I don’t think my dad realizes that he has a problem. Every time my mom or myself tries to confront him about his drinking problem, he completely denies it and gets upset and says that we can’t tell him what to do. He always says that he doesn’t drink that much, but really he does drink more than the average social drinker. And he doesn’t even drink just on the weekend, it’s usually every day. I mean it’s not that I want to control what he does with his life. I’m just really concerned about him especially because he has health problems and he’s getting older and I just don’t want anything bad to happen to him and I know he’s shortening his life because of this. It is completely unhealthy.

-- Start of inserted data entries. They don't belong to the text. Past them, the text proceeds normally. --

Lemma filewrite_ledger o l w k f src n kd env r k' :
  kl o l w k -> filewrite wr f src n kd env k = Ret r k' -> kl o l w k'.
Proof.
  intros H (x & k1 & [-> Hx]%file_at_inv & R)%bind_ret_inv. destruct (negb _); [by injection R as <- <-|].
  destruct (ftyp x); [done|..].
  { apply bind_ret_inv in R as (v & k2 & R2 & [= <- <-]). by eapply aside_ledger, on_pipe_aside. }
  apply bind_ret_inv in R as (i & k2 & R2 & [= <- <-]). revert R2.
  apply (loop_inv _ _ (fun _ => kl o l w) (fun _ => kl o l w)); [|done].
  clear - Hdrv. intros i k r k' H R. unfold filewrite_body in R.
  destruct (i <? n); [|by injection R as <- <-]. cbv zeta in R.
  apply bind_ret_inv in R as (x & k1 & [-> Hx]%file_at_inv & R). kquietly H R.
  apply bind_ret_inv in R as (u & k2 & R2 & R). destruct u. apply (ilock_kledger _ _ _ _ _ _ H) in R2.
  kquietly R2 R. apply bind_ret_inv in R as (u & k4 & R4 & R).
  assert (H4 : kl o (fun j => l j + one (fip x) j) w k4).
  { destruct (_ >? 0); [by eapply fupd_kledger|by injection R4 as _ <-]. }
  apply bind_ret_inv in R as (u' & k5 & R5 & R). destruct u'.
  apply (iunlock_kledger _ _ _ _ _ _ H4) in R5. kquietly R5 R.
  assert (H6 : kl o l w ltac:(match type of R5 with kledger _ _ _ _ _ _ ?k => exact k end)) by (eapply kledger_ext; [done|..]; intros; cbn; lia).
  destruct (_ <? 0); [by injection R as <- <-|]. destruct (negb _); [done|]. by injection R as <- <-.
Qed.

(** A file without an inode becomes another one without. *)
Lemma fupd_pipe o l w k f x g u k' :
  kl o l w k -> fupd f g k = Ret u k' -> ftable k !! f = Some x -> ftyp x <> FD_INODE -> 0 < fref x ->
  ftyp (g x) <> FD_INODE -> fref (g x) = fref x -> kl o l w k'.
Proof.
  intros H [= _ <-] Hx Hn Hp Hg Hr. eapply kledger_ext.
  - eapply (kledger_count ubase fbase nm o l w 0 k _ f x g H); try done.
    + apply H.
    + intros j. unfold inode_use. repeat case_bool_decide; naive_solver.
    + lia.
    + pose proof (kl_fown _ _ _ _ _ _ _ H f). lia.
    + lia.
  - done.
  - done.
  - intros i. cbn. lia.
Qed.
Definition sys_pipe : K Z :=
  let! a := Syscall.argptr 0 8 in
  match a with
  | None => ret (-1)
  | Some fd =>
      let! r := svc (pipealloc kend) in
      match r with
      | None => ret (-1)
      | Some (rf, wf) =>
          let! fd0 := fdalloc rf in
          let! fd1 := (if fd0 <? 0 then ret (-1) else fdalloc wf) in
          if (fd0 <? 0) || (fd1 <? 0) then
            (if fd0 >=? 0 then
               let! me := Proc.myproc_ in set_fd me (Z.to_nat fd0) 0
             else ret tt) ;;;
            svc (fileclose kend rf) ;;;
            svc (fileclose kend wf) ;;;
            ret (-1)
          else
            put_user fd (le32 fd0) ;;;
            put_user (fd + 4) (le32 fd1) ;;;
            ret 0
      end
  end.

End Calls.
End Sysfile.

Every time he drinks he hides the amount of empty beer cans he drinks. He lies to my mom about where he goes at night and that he won’t drink. He uses alcohol as a stress reliever. When he drinks, he drinks until he’s completely drunk and makes a fool out of himself. He’ll do anything to have a reason to go out and drink, like call his friends, go to the neighbor’s house, wait for someone to notice him when he’s outside. I just don’t understand his mentality about why he feels like he needs to drink so much almost every day of the week. He’s old, or at least an older man, and he’s doing all of these childish immature things. He just won’t grow up and take responsibility. God knows my mom and I have tried to help him, but he’s just so stubborn and unwilling.

I don’t really know what to do anymore but just let him. I’d think that maybe he’ll learn one day that he needs to stop this horrible lifestyle before it’s too late.